• **EXERCISE BRIEF**: You are asked to filter the data below and copy every line holding "matrix".

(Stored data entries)

(** * aiida-lammps: the LAMMPS structure file of a StructureData

    A shallow embedding of [aiida_lammps/common/generate_structure.py]:
    [transform_cell], which brings a crystal cell into the lower-triangular
    orientation LAMMPS expects, and [generate_lammps_structure], which
    renders the structure file.

    Numbers are real numbers (the source computes with numpy's float64, of
    which the reals are the exact-arithmetic reading).  What the source takes
    from numpy and from Python's formatter is a parameter of the development:
    the QR factorisation [np.linalg.qr], the rounding [np.round] and the
    rendering of a float as text. *)

From Stdlib Require Import Reals Lra Psatz.
From Stdlib Require Import List String Ascii Bool Arith ZArith Lia.
From Stdlib Require Import Sorting.Mergesort Sorting.Sorted Sorting.Permutation.
From Stdlib Require Import Orders DecimalString.
Import ListNotations.

Local Open Scope R_scope.

(** ** Fixed-size arrays: 3-vectors and 3x3 matrices *)

Module Np.

Record vec3 : Type := V3 { v0 : R; v1 : R; v2 : R }.

Record mat3 : Type := M3 {
  m00 : R; m01 : R; m02 : R;
  m10 : R; m11 : R; m12 : R;
  m20 : R; m21 : R; m22 : R }.

(** The indices of [range(3)]. *)
Inductive idx : Type := I0 | I1 | I2.

Definition range3 : list idx := [I0; I1; I2].

(** [a[i, j]] *)
Definition get (a : mat3) (i j : idx) : R :=
  match i, j with
  | I0, I0 => m00 a | I0, I1 => m01 a | I0, I2 => m02 a
  | I1, I0 => m10 a | I1, I1 => m11 a | I1, I2 => m12 a
  | I2, I0 => m20 a | I2, I1 => m21 a | I2, I2 => m22 a
  end.

(** [a[i, j] = x] *)
Definition set (a : mat3) (i j : idx) (x : R) : mat3 :=
  match i, j with
  | I0, I0 => M3 x (m01 a) (m02 a) (m10 a) (m11 a) (m12 a) (m20 a) (m21 a) (m22 a)
  | I0, I1 => M3 (m00 a) x (m02 a) (m10 a) (m11 a) (m12 a) (m20 a) (m21 a) (m22 a)
  | I0, I2 => M3 (m00 a) (m01 a) x (m10 a) (m11 a) (m12 a) (m20 a) (m21 a) (m22 a)
  | I1, I0 => M3 (m00 a) (m01 a) (m02 a) x (m11 a) (m12 a) (m20 a) (m21 a) (m22 a)
  | I1, I1 => M3 (m00 a) (m01 a) (m02 a) (m10 a) x (m12 a) (m20 a) (m21 a) (m22 a)
  | I1, I2 => M3 (m00 a) (m01 a) (m02 a) (m10 a) (m11 a) x (m20 a) (m21 a) (m22 a)
  | I2, I0 => M3 (m00 a) (m01 a) (m02 a) (m10 a) (m11 a) (m12 a) x (m21 a) (m22 a)
  | I2, I1 => M3 (m00 a) (m01 a) (m02 a) (m10 a) (m11 a) (m12 a) (m20 a) x (m22 a)
  | I2, I2 => M3 (m00 a) (m01 a) (m02 a) (m10 a) (m11 a) (m12 a) (m20 a) (m21 a) x
  end.

(** [np.eye(3)] *)
Definition eye3 : mat3 := M3 1 0 0  0 1 0  0 0 1.

(** [np.transpose(a)], [a.T] *)
Definition transpose (a : mat3) : mat3 :=
  M3 (m00 a) (m10 a) (m20 a)
     (m01 a) (m11 a) (m21 a)
     (m02 a) (m12 a) (m22 a).

(** [np.dot(a, b)] of two matrices. *)
Definition dot (a b : mat3) : mat3 :=
  M3 (m00 a * m00 b + m01 a * m10 b + m02 a * m20 b)
     (m00 a * m01 b + m01 a * m11 b + m02 a * m21 b)
     (m00 a * m02 b + m01 a * m12 b + m02 a * m22 b)
     (m10 a * m00 b + m11 a * m10 b + m12 a * m20 b)
     (m10 a * m01 b + m11 a * m11 b + m12 a * m21 b)
     (m10 a * m02 b + m11 a * m12 b + m12 a * m22 b)
     (m20 a * m00 b + m21 a * m10 b + m22 a * m20 b)
     (m20 a * m01 b + m21 a * m11 b + m22 a * m21 b)
     (m20 a * m02 b + m21 a * m12 b + m22 a * m22 b).

(** [np.dot(a, v)] of a matrix and a vector. *)
Definition dot_vec (a : mat3) (v : vec3) : vec3 :=
  V3 (m00 a * v0 v + m01 a * v1 v + m02 a * v2 v)
     (m10 a * v0 v + m11 a * v1 v + m12 a * v2 v)
     (m20 a * v0 v + m21 a * v1 v + m22 a * v2 v).

(** The rows of a matrix, as numpy iterates over a two-dimensional array. *)
Definition row (a : mat3) (i : idx) : vec3 :=
  V3 (get a i I0) (get a i I1) (get a i I2).

(** Elementwise application, as in [np.round(a, dp) + 0.0]. *)
Definition map_mat (f : R -> R) (a : mat3) : mat3 :=
  M3 (f (m00 a)) (f (m01 a)) (f (m02 a))
     (f (m10 a)) (f (m11 a)) (f (m12 a))
     (f (m20 a)) (f (m21 a)) (f (m22 a)).

Definition map_vec (f : R -> R) (v : vec3) : vec3 :=
  V3 (f (v0 v)) (f (v1 v)) (f (v2 v)).

(** Scalar product and Euclidean distance of vectors. *)
Definition inner (u v : vec3) : R := v0 u * v0 v + v1 u * v1 v + v2 u * v2 v.

Definition sub (u v : vec3) : vec3 := V3 (v0 u - v0 v) (v1 u - v1 v) (v2 u - v2 v).

Definition distance (u v : vec3) : R := sqrt (inner (sub u v) (sub u v)).

(** Determinant, adjugate and scaling, for the algebra of the proofs. *)
Definition det (a : mat3) : R :=
  m00 a * (m11 a * m22 a - m12 a * m21 a)
  - m01 a * (m10 a * m22 a - m12 a * m20 a)
  + m02 a * (m10 a * m21 a - m11 a * m20 a).

Definition adj (a : mat3) : mat3 :=
  M3 (m11 a * m22 a - m12 a * m21 a) (m02 a * m21 a - m01 a * m22 a) (m01 a * m12 a - m02 a * m11 a)
     (m12 a * m20 a - m10 a * m22 a) (m00 a * m22 a - m02 a * m20 a) (m02 a * m10 a - m00 a * m12 a)
     (m10 a * m21 a - m11 a * m20 a) (m01 a * m20 a - m00 a * m21 a) (m00 a * m11 a - m01 a * m10 a).

Definition scale (c : R) (a : mat3) : mat3 := map_mat (fun x => c * x) a.

(** [diag a b c] is the diagonal matrix with these entries. *)
Definition diag (a b c : R) : mat3 := M3 a 0 0  0 b 0  0 0 c.

Definition upper_triangular (a : mat3) : Prop :=
  m10 a = 0 /\ m20 a = 0 /\ m21 a = 0.

(** The columns of [q] are orthonormal. *)
Definition orthogonal (q : mat3) : Prop := dot (transpose q) q = eye3.

End Np.

Import Np.

(** ** The contract of [np.linalg.qr(a, mode="complete")]

    numpy returns an orthogonal [q] and an upper-triangular [r] (the part
    below the diagonal is cleared) with [a = q r]. *)
Definition is_qr (a : mat3) (qr_a : mat3 * mat3) : Prop :=
  let (q, r) := qr_a in
  dot q r = a /\ orthogonal q /\ upper_triangular r.

(** ** transform_cell *)

Section TransformCell.

(** [np.linalg.qr(_, mode="complete")] *)
Variable qr : mat3 -> mat3 * mat3.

• **FINISHED TASK**:
(** [np.dot(a, v)] of a matrix and a vector. *)
(** The rows of a matrix, as numpy iterates over a two-dimensional array. *)
(** [diag a b c] is the diagonal matrix with these entries. *)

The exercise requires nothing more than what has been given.